Al Lopez Kasi
Al Lopez Kasi

Reputation: 11

How come I get "ERR_ACCESS_DENIED" when I use python to open a URL (Wikipedia)?

this is my first ever question posted here, ever, so I might be looking for a little pity for a newbie.

I'm learning Python for my Computer Science class in high school, so I have little experience in using it to solve problems. Right now I'm working on something that gets from a random page in Wikipedia to a targeted page (also in Wiki) by following the links on each page.
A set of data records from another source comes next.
(** * Band windows of the phase alignment test

    The generator [window] of tools/gr-usrptest/apps/uhd_phase_alignment.py,
    on a finite sequence. *)

(** The loop [for elem in seq_iter] of [window]: the tuples it yields. *)
Fixpoint window_slide {A} (result : list A) (seq_iter : list A) : list (list A) :=
  match seq_iter with
  | [] => []
  | elem :: seq_iter' =>
      let result := drop 1 result ++ [elem] in
      result :: window_slide result seq_iter'
  end.

(** [sys.maxsize] of a 64-bit CPython: the largest stop that [islice]
    takes, and the largest length of a sequence. *)
Definition sys_maxsize : Z := 2 ^ 63 - 1.

(** [window(seq, width)]: the tuples the generator yields, in order.
    [islice] raises ValueError on a stop that is negative or above
    [sys.maxsize], and else takes the first [width] items of the iterator,
    or all of them if it has fewer. *)
Definition window {A} (data : list A) (width : Z) : result (list (list A)) :=
  if decide (width < 0 ∨ sys_maxsize < width)%Z then Raise ValueError
  else
    let n := Z.to_nat (Z.min width (Z.of_nat (length data))) in
    let result := take n data in
    let seq_iter := drop n data in
    Ok ((if decide (Z.of_nat (length result) = width) then [result] else [])
        ++ window_slide result seq_iter).

(** * Vocabulary of the statements on the session, sensors and EEPROMs *)

(** [args] after [init] has written the two source defaults into it. *)
Definition init_sync_args (args : gmap string pyval) (s : n3xx)
  : gmap string pyval :=
  let args :=
    <["clock_source" := default (_clock_source s) (args !! "clock_source")]> args in
  <["time_source" := default (_time_source s) (args !! "time_source")]> args.

(** ... and, on an N300, has reset the LO sources: the dictionary handed
    to the daughterboards. *)
Definition init_dboard_args (product : pyval) (args : gmap string pyval)
    (s : n3xx) : gmap string pyval :=
  if decide (product = PStr "n300")
  then foldl force_internal_lo (init_sync_args args s) lo_source_keys
  else init_sync_args args s.

(** The log of [s'] is that of [s], and more. *)
Definition log_extends (s s' : n3xx) : Prop :=
  ∃ evs, effect_log s' = effect_log s ++ evs.

(** The last setting of the PPS export that a log holds. *)
Definition pps_export_setting (log : list session_event) : option pps_arg :=
  last (omap (λ e, match e with RegEnablePpsOut v => Some v | _ => None end) log).

(** An item that [set_db_eeprom] accepts: its key is not one of
    [device_info], and its value is an ASCII string. *)
Definition writable_item (info : gmap string blob) (item : string * blob) : Prop :=
  info !! item.1 = None
  ∧ ∃ s, item.2 = BStr s ∧ Forall (λ c, (c < 128)%N) s.

(** A board that has stored [user]. *)
Definition with_user_eeprom_data (user : gmap string blob) (db : eeprom_dboard)
  : eeprom_dboard :=
  {| device_info := device_info db;
     get_user_eeprom_data := Some (Returns user);
     set_user_eeprom_data := set_user_eeprom_data db |}.

(** ** The monitor thread and tear-down *)

(** The sampling cycles begun in a run of events: each begins with the
    write to the GPS LED. *)
Definition sampling_cycles (evs : list monitor_event) : nat :=
  foldr (λ e acc, match e with
                  | BpLedSet led _ => if decide (led = "LED_GPS") then S acc else acc
                  | _ => acc
                  end) 0%nat evs.

(** The milliseconds waited in a run of events. *)
Definition waited (evs : list monitor_event) : Z :=
  foldr (λ e acc, match e with CondWait ms => ms + acc | _ => acc end) 0 evs.

(** The same answers, but for [is_alive]. *)
Definition with_is_alive (alive : bool) (env : tear_down_env) : tear_down_env :=
  {| is_alive := alive; list_active_overlays := list_active_overlays env;
     rm_overlay := rm_overlay env |}.

(** How a run of the loop ends: the events after the last read that showed
    the flag clear, by the statement at which the thread leaves the loop. *)
Inductive monitor_exit : result unit → list monitor_event → Prop :=
| exit_at_loop_test :
    monitor_exit (Ok tt) [ReadTearDown true]
| exit_before_wait gps ref :
    monitor_exit (Ok tt)
      [BpLedSet "LED_GPS" gps; BpLedSet "LED_REF" ref; ReadTearDown true]
| exit_after_wait :
    monitor_exit (Ok tt)
      [CondWait N3XX_MONITOR_THREAD_INTERVAL; ReadTearDown true]
| exit_by_exception gps e :
    monitor_exit (Raise e) [BpLedSet "LED_GPS" gps].

(** ** Devices to run the session, the sensors and the EEPROM methods on *)

(** A session environment in which every call returns and leaves [args]
    alone, one whose base class fails to initialise, and one whose UDP
    backend fails to shut down. *)
Definition quiet_env : session_env :=
  {| super_init := λ a, (a, Ok true); super_deinit := Ok tt;
     xport_mgr_init := λ _ a, (a, Ok tt); xport_mgr_deinit := λ _, Ok tt |}.

Definition failing_init_env : session_env :=
  {| super_init := λ a, (a, Raise DboardError); super_deinit := Ok tt;
     xport_mgr_init := λ _ a, (a, Ok tt); xport_mgr_deinit := λ _, Ok tt |}.

Definition failing_deinit_env : session_env :=
  {| super_init := λ a, (a, Ok true); super_deinit := Ok tt;
     xport_mgr_init := λ _ a, (a, Ok tt);
     xport_mgr_deinit := λ k, if decide (k = "udp") then Raise DboardError else Ok tt |}.

(** The device with the object [s], initialised, of the given product. *)
Definition attached (s : n3xx) (product : string) : mpm_device :=
  {| obj := s; _device_initialized := true; device_info_product := PStr product;
     session_log := [] |}.

(** A device whose initialisation failed. *)
Definition never_initialized : mpm_device :=
  {| obj := n3xx_new "WX"; _device_initialized := false;
     device_info_product := PNone; session_log := [] |}.

Definition external_lo_args : gmap string pyval :=
  {[ "rx_lo_source" := PStr "external"; "pps_export" := PStr "0" ]}.

(** Slot 0 locked, slot 1 without the sensor, slot 2 unlocked. *)
Definition example_ref_locks : list (option (result bool)) :=
  [Some (Ok true); None; Some (Ok false)].

(** A board with a serial number, one user blob, and a setter that
    returns. *)
Definition example_eeprom_db : eeprom_dboard :=
  {| device_info := {[ "serial" := BStr [51%N; 49%N] ]};
     get_user_eeprom_data := Some (Returns {[ "cal" := BBytes [1%N; 2%N] ]});
     set_user_eeprom_data := Some (λ _, Returns tt) |}.

Definition example_eeprom_data : list (string * blob) :=
  [("note", BStr [104%N; 105%N])].

Definition example_pids : dboard_pids :=
  {| MG_PID := 336; EISCAT_PID := 384; RHODIUM_PID := 338 |}.

(** A thread that reads the flag set at its fifth read, and an
    orchestrator whose monitor thread outlives the join. *)
Definition example_monitor_inputs : monitor_inputs :=
  {| tear_down_at := λ n, bool_decide (4 ≤ n)%nat;
     gps_lockok_at := λ _, 1;
     ref_locks_at := λ _, example_ref_locks |}.

Definition example_tear_down_env : tear_down_env :=
  {| is_alive := true; list_active_overlays := ["n310"];
     rm_overlay := λ _, Ok tt |}.

(** * Properties *)

(** ** Running a method *)

Lemma bind_gets {A B} (f : n3xx → A) (k : A → M B) s :
  (gets f ≫= k) s = k (f s) s.
Proof. reflexivity. Qed.

Lemma bind_modify {B} (f : n3xx → n3xx) (k : unit → M B) s :
  (modify f ≫= k) s = k tt (f s).
Proof. reflexivity. Qed.

Lemma bind_emit {B} (e : event) (k : unit → M B) s :
  (emit e ≫= k) s = k tt (add_log [e] s).
Proof. reflexivity. Qed.

Lemma bind_ret {A B} (a : A) (k : A → M B) s : (mret a ≫= k) s = k a s.
Proof. reflexivity. Qed.

Lemma bind_raise {A B} (e : exn) (k : A → M B) s :
  (raise e ≫= k) s = (Raise e, s).
Proof. reflexivity. Qed.

Lemma bind_assert {B} (c : bool) (k : unit → M B) s :
  (assert c ≫= k) s = if c then k tt s else (Raise AssertionError, s).
Proof. by destruct c. Qed.

Lemma bind_run {A B} (m : M A) (k : A → M B) s :
  (m ≫= k) s =
  match m s with
  | (Ok a, s') => k a s'
  | (Raise e, s') => (Raise e, s')
  end.
Proof. reflexivity. Qed.

Lemma bind_assoc {A B C} (m : M A) (k : A → M B) (h : B → M C) s :
  ((m ≫= k) ≫= h) s = (m ≫= (λ a, k a ≫= h)) s.
Proof. rewrite !bind_run. by destruct (m s) as [[a|e] s']. Qed.

(** The log only grows, and appended logs compose. *)
Lemma add_log_nil s : add_log [] s = s.
Proof. destruct s. unfold add_log. simpl. by rewrite app_nil_r. Qed.

Lemma add_log_app evs1 evs2 s :
  add_log evs2 (add_log evs1 s) = add_log (evs1 ++ evs2) s.
Proof. unfold add_log. simpl. by rewrite app_assoc. Qed.

(** [set_sync_source] as a decision list: the three assertions and the
    short-circuit, in the order of the source. *)
Lemma set_sync_source_cases b args s :
  let cs := resolved_clock_source args s in
  let ts := resolved_time_source args s in
  set_sync_source b args s =
    if bool_decide (cs ∈ get_clock_sources) then
      if bool_decide (ts ∈ get_time_sources) then
        if bool_decide (same_pair cs ts s) then (Ok tt, s)
        else if bool_decide ((cs, ts) ∈ valid_sync_sources) then
          apply_sync_source b cs ts (default PNone (args !! "skip_rfic")) s
        else (Raise AssertionError, s)
      else (Raise AssertionError, s)
    else (Raise AssertionError, s).
Proof.
  intros cs ts. unfold set_sync_source.
  rewrite bind_gets, bind_assert. fold (resolved_clock_source args s). fold cs.
  destruct (bool_decide (cs ∈ get_clock_sources)); [|done].
  rewrite bind_gets, bind_assert. fold (resolved_time_source args s). fold ts.
  destruct (bool_decide (ts ∈ get_time_sources)); [|done].
  destruct (decide (cs = _clock_source s)) as [Hc|Hc],
           (decide (ts = _time_source s)) as [Ht|Ht].
  - rewrite (bool_decide_eq_true_2 _ Hc), (bool_decide_eq_true_2 _ Ht).
    rewrite (bool_decide_eq_true_2 (same_pair _ _ _)) by done. done.
  - rewrite (bool_decide_eq_true_2 _ Hc), (bool_decide_eq_false_2 _ Ht).
    rewrite (bool_decide_eq_false_2 (same_pair _ _ _)) by (intros []; done).
    simpl. by rewrite bind_assert.
  - rewrite (bool_decide_eq_false_2 _ Hc).
    rewrite (bool_decide_eq_false_2 (same_pair _ _ _)) by (intros []; done).
    simpl. by rewrite bind_assert.
  - rewrite (bool_decide_eq_false_2 _ Hc).
    rewrite (bool_decide_eq_false_2 (same_pair _ _ _)) by (intros []; done).
    simpl. by rewrite bind_assert.
Qed.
This is my first time to use such stuff such as urllib, so I'm only using so far what my teacher told me to use.

I've got a bit of code that should be able to open up pages in the Wiki, but I keep coming up with a page that says something about a technical error. Opening Wikipedia from a browser is alright, though.

I don't know what I need to get it to work, and I have no idea anymore on where to look to figure this out.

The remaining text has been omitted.